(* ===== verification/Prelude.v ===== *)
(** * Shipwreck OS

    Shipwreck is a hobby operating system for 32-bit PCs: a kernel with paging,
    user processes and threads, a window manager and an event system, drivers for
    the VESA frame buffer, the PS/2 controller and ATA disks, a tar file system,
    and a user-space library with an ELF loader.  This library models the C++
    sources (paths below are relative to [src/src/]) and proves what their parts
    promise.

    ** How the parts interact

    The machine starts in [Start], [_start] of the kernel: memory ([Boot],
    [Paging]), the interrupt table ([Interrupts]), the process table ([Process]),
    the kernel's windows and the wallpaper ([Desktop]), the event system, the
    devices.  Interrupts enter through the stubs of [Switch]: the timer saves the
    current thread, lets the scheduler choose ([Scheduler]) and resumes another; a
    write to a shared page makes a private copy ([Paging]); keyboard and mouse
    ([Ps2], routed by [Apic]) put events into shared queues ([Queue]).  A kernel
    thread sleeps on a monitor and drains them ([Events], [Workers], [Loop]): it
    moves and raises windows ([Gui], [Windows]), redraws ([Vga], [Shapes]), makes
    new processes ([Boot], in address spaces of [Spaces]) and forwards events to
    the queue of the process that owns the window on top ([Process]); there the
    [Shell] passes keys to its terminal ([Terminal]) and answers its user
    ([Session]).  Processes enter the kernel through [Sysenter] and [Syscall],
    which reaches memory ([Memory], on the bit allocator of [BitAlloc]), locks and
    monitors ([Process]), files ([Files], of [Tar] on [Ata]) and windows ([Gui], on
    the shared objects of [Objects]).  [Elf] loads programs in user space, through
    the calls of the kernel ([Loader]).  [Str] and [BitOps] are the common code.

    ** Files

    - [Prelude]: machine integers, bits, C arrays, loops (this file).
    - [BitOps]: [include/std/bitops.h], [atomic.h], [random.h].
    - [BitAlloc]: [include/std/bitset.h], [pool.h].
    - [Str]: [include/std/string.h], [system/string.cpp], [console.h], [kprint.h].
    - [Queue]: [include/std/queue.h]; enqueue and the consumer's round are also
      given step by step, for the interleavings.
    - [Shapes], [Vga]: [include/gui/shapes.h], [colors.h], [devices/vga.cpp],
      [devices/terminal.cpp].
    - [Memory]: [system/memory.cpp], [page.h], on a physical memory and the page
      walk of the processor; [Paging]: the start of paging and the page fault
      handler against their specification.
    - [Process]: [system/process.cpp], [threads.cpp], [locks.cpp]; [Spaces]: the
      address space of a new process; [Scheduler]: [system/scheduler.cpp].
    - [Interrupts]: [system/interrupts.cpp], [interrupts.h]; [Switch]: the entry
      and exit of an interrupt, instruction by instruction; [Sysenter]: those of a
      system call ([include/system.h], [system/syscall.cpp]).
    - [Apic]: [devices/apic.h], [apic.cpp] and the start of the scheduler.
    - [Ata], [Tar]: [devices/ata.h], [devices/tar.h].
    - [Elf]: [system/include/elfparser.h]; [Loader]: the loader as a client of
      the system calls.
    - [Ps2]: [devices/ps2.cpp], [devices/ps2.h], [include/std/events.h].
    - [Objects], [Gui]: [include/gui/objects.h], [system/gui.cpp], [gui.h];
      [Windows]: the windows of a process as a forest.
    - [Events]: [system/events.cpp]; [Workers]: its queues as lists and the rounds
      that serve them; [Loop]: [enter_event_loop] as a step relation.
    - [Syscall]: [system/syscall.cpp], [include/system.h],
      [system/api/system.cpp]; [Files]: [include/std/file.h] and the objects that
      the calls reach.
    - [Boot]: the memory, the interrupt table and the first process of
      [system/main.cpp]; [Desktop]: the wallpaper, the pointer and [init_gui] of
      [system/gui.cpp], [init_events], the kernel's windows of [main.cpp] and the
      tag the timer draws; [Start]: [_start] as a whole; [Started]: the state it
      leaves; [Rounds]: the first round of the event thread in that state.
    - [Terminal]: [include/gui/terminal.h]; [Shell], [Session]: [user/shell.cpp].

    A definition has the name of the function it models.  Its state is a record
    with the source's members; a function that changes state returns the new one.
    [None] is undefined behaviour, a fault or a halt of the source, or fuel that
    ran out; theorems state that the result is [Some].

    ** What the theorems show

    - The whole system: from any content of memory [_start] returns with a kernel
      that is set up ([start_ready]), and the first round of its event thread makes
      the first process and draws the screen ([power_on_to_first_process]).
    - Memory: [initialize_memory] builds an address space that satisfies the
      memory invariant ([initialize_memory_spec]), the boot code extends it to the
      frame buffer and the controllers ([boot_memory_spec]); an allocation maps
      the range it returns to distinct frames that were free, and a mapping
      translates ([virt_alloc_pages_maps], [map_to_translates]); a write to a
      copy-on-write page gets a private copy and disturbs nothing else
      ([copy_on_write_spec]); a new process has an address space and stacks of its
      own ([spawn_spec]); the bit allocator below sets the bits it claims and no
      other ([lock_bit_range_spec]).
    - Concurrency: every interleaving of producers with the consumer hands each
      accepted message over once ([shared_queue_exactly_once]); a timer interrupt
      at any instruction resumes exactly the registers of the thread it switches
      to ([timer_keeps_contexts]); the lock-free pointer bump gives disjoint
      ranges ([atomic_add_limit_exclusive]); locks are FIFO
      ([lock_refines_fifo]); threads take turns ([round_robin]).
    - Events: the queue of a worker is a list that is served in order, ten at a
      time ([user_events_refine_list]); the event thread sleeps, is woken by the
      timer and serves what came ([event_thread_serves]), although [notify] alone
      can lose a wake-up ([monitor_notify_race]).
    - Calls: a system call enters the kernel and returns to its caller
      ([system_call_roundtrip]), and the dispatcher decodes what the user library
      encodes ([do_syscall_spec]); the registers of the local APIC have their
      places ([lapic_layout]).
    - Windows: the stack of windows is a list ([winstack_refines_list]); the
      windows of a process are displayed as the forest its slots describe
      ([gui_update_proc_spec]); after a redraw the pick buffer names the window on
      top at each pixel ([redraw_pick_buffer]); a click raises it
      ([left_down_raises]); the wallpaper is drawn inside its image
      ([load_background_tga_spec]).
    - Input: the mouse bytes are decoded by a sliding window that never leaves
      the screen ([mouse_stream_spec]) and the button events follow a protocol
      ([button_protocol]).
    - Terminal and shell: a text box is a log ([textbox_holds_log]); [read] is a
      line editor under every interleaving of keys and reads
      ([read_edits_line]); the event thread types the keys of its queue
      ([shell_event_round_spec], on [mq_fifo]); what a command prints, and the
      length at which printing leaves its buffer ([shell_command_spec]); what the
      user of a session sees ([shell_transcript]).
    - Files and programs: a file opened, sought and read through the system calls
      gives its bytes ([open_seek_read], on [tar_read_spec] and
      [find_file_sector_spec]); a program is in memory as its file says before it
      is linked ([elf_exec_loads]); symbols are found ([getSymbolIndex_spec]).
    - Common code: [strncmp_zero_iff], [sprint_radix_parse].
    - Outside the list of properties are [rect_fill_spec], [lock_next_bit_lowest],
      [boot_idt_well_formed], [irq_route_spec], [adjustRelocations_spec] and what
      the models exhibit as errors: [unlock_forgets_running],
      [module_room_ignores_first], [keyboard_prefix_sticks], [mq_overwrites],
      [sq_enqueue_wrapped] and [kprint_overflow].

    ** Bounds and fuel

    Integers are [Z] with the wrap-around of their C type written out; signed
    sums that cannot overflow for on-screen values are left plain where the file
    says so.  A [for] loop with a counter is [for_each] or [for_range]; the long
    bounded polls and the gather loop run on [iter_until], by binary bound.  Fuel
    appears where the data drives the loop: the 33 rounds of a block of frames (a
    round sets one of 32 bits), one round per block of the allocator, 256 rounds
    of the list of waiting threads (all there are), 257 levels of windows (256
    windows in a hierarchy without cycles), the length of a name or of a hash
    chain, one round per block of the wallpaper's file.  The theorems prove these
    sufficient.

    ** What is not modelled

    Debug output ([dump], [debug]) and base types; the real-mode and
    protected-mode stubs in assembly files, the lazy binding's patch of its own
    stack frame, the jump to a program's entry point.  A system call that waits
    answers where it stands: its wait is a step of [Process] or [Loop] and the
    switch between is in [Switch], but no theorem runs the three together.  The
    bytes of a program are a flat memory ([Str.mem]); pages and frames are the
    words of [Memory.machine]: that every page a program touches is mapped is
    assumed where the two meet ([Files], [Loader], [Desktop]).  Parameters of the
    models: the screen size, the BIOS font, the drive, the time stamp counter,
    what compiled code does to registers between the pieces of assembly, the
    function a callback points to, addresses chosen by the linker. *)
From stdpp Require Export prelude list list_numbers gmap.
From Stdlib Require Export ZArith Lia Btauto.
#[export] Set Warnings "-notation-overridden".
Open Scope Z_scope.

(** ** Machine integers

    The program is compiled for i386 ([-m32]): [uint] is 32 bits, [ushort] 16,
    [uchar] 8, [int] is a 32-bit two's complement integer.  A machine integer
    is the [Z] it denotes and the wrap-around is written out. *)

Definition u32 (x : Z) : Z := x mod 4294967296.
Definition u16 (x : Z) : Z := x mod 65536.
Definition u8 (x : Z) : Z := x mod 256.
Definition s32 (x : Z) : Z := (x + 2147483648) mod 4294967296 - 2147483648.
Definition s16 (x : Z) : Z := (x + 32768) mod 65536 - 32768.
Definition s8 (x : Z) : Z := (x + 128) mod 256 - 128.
··········
## [TASK TO COMPLETE]
From the records above, return each line that has the string "Spaces".

## [OUTPUT]
    new processes ([Boot], in address spaces of [Spaces]) and forwards events to
    - [Process]: [system/process.cpp], [threads.cpp], [locks.cpp]; [Spaces]: the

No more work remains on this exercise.